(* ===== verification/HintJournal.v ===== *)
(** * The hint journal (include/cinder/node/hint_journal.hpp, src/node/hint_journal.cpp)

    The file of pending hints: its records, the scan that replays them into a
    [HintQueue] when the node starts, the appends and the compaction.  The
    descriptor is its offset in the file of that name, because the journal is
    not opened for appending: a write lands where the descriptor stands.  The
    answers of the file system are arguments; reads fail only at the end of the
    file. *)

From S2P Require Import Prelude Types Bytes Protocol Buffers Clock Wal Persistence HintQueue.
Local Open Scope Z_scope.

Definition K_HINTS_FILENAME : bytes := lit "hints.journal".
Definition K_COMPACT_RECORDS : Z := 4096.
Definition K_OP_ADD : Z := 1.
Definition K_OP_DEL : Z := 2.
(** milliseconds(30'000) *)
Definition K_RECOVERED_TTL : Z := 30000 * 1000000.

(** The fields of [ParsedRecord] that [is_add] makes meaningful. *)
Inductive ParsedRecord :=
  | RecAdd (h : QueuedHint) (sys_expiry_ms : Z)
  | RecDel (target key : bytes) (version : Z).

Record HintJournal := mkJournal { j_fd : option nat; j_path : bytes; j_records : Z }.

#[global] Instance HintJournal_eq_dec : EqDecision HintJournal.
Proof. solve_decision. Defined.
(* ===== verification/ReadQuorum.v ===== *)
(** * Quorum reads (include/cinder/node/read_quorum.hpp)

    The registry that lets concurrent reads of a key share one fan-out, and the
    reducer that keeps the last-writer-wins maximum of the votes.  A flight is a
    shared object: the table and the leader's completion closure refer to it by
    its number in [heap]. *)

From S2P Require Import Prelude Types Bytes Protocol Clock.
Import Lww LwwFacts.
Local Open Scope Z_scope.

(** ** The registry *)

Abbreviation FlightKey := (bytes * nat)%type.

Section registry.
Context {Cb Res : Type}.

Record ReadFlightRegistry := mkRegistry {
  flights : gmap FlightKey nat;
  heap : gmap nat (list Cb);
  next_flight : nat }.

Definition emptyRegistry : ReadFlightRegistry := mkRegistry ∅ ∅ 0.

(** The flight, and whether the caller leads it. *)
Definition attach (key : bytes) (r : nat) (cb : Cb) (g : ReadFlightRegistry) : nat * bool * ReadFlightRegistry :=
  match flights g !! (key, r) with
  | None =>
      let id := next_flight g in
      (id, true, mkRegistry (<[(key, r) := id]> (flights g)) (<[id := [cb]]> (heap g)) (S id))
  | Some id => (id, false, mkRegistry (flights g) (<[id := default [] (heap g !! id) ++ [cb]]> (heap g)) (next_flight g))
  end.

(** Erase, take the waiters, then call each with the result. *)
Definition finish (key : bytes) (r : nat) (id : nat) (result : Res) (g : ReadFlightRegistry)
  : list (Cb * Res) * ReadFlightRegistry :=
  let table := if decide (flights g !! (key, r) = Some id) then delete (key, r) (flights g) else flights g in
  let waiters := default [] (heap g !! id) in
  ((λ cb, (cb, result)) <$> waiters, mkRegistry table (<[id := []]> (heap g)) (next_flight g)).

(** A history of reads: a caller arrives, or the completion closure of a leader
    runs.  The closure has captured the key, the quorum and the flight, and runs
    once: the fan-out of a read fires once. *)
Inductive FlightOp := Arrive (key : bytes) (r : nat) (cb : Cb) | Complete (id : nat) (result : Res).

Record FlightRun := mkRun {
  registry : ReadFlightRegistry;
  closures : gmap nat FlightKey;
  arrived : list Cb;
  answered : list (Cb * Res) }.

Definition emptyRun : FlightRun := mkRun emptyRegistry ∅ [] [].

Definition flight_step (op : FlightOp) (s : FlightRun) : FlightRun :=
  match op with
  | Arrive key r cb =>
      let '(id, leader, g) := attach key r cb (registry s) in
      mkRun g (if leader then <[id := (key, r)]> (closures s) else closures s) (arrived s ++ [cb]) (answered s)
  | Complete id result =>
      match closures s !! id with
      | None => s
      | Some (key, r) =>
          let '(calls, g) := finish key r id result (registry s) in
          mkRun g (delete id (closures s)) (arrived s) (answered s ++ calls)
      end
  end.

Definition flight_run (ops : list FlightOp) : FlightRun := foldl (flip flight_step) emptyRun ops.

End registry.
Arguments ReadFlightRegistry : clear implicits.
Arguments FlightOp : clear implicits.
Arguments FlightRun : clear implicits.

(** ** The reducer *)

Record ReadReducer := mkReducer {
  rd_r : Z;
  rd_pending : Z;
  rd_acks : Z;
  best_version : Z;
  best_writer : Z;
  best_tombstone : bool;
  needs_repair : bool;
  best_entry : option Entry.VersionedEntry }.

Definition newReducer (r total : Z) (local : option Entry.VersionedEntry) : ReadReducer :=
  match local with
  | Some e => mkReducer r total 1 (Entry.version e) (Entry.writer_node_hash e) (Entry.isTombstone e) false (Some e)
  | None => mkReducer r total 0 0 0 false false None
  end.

○ ○ ○

PROBLEM STATEMENT: Above are the lines; repeat exactly the ones from the line containing "Definition K_OP_DEL : Z := 2." down to the line containing "(** A history", both inclusive.

EXERCISE ANSWER:
Definition K_OP_DEL : Z := 2.
(** milliseconds(30'000) *)
Definition K_RECOVERED_TTL : Z := 30000 * 1000000.

(** The fields of [ParsedRecord] that [is_add] makes meaningful. *)
Inductive ParsedRecord :=
  | RecAdd (h : QueuedHint) (sys_expiry_ms : Z)
  | RecDel (target key : bytes) (version : Z).

Record HintJournal := mkJournal { j_fd : option nat; j_path : bytes; j_records : Z }.

#[global] Instance HintJournal_eq_dec : EqDecision HintJournal.
Proof. solve_decision. Defined.
(* ===== verification/ReadQuorum.v ===== *)
(** * Quorum reads (include/cinder/node/read_quorum.hpp)

    The registry that lets concurrent reads of a key share one fan-out, and the
    reducer that keeps the last-writer-wins maximum of the votes.  A flight is a
    shared object: the table and the leader's completion closure refer to it by
    its number in [heap]. *)

From S2P Require Import Prelude Types Bytes Protocol Clock.
Import Lww LwwFacts.
Local Open Scope Z_scope.

(** ** The registry *)

Abbreviation FlightKey := (bytes * nat)%type.

Section registry.
Context {Cb Res : Type}.

Record ReadFlightRegistry := mkRegistry {
  flights : gmap FlightKey nat;
  heap : gmap nat (list Cb);
  next_flight : nat }.

Definition emptyRegistry : ReadFlightRegistry := mkRegistry ∅ ∅ 0.

(** The flight, and whether the caller leads it. *)
Definition attach (key : bytes) (r : nat) (cb : Cb) (g : ReadFlightRegistry) : nat * bool * ReadFlightRegistry :=
  match flights g !! (key, r) with
  | None =>
      let id := next_flight g in
      (id, true, mkRegistry (<[(key, r) := id]> (flights g)) (<[id := [cb]]> (heap g)) (S id))
  | Some id => (id, false, mkRegistry (flights g) (<[id := default [] (heap g !! id) ++ [cb]]> (heap g)) (next_flight g))
  end.

(** Erase, take the waiters, then call each with the result. *)
Definition finish (key : bytes) (r : nat) (id : nat) (result : Res) (g : ReadFlightRegistry)
  : list (Cb * Res) * ReadFlightRegistry :=
  let table := if decide (flights g !! (key, r) = Some id) then delete (key, r) (flights g) else flights g in
  let waiters := default [] (heap g !! id) in
  ((λ cb, (cb, result)) <$> waiters, mkRegistry table (<[id := []]> (heap g)) (next_flight g)).

(** A history of reads: a caller arrives, or the completion closure of a leader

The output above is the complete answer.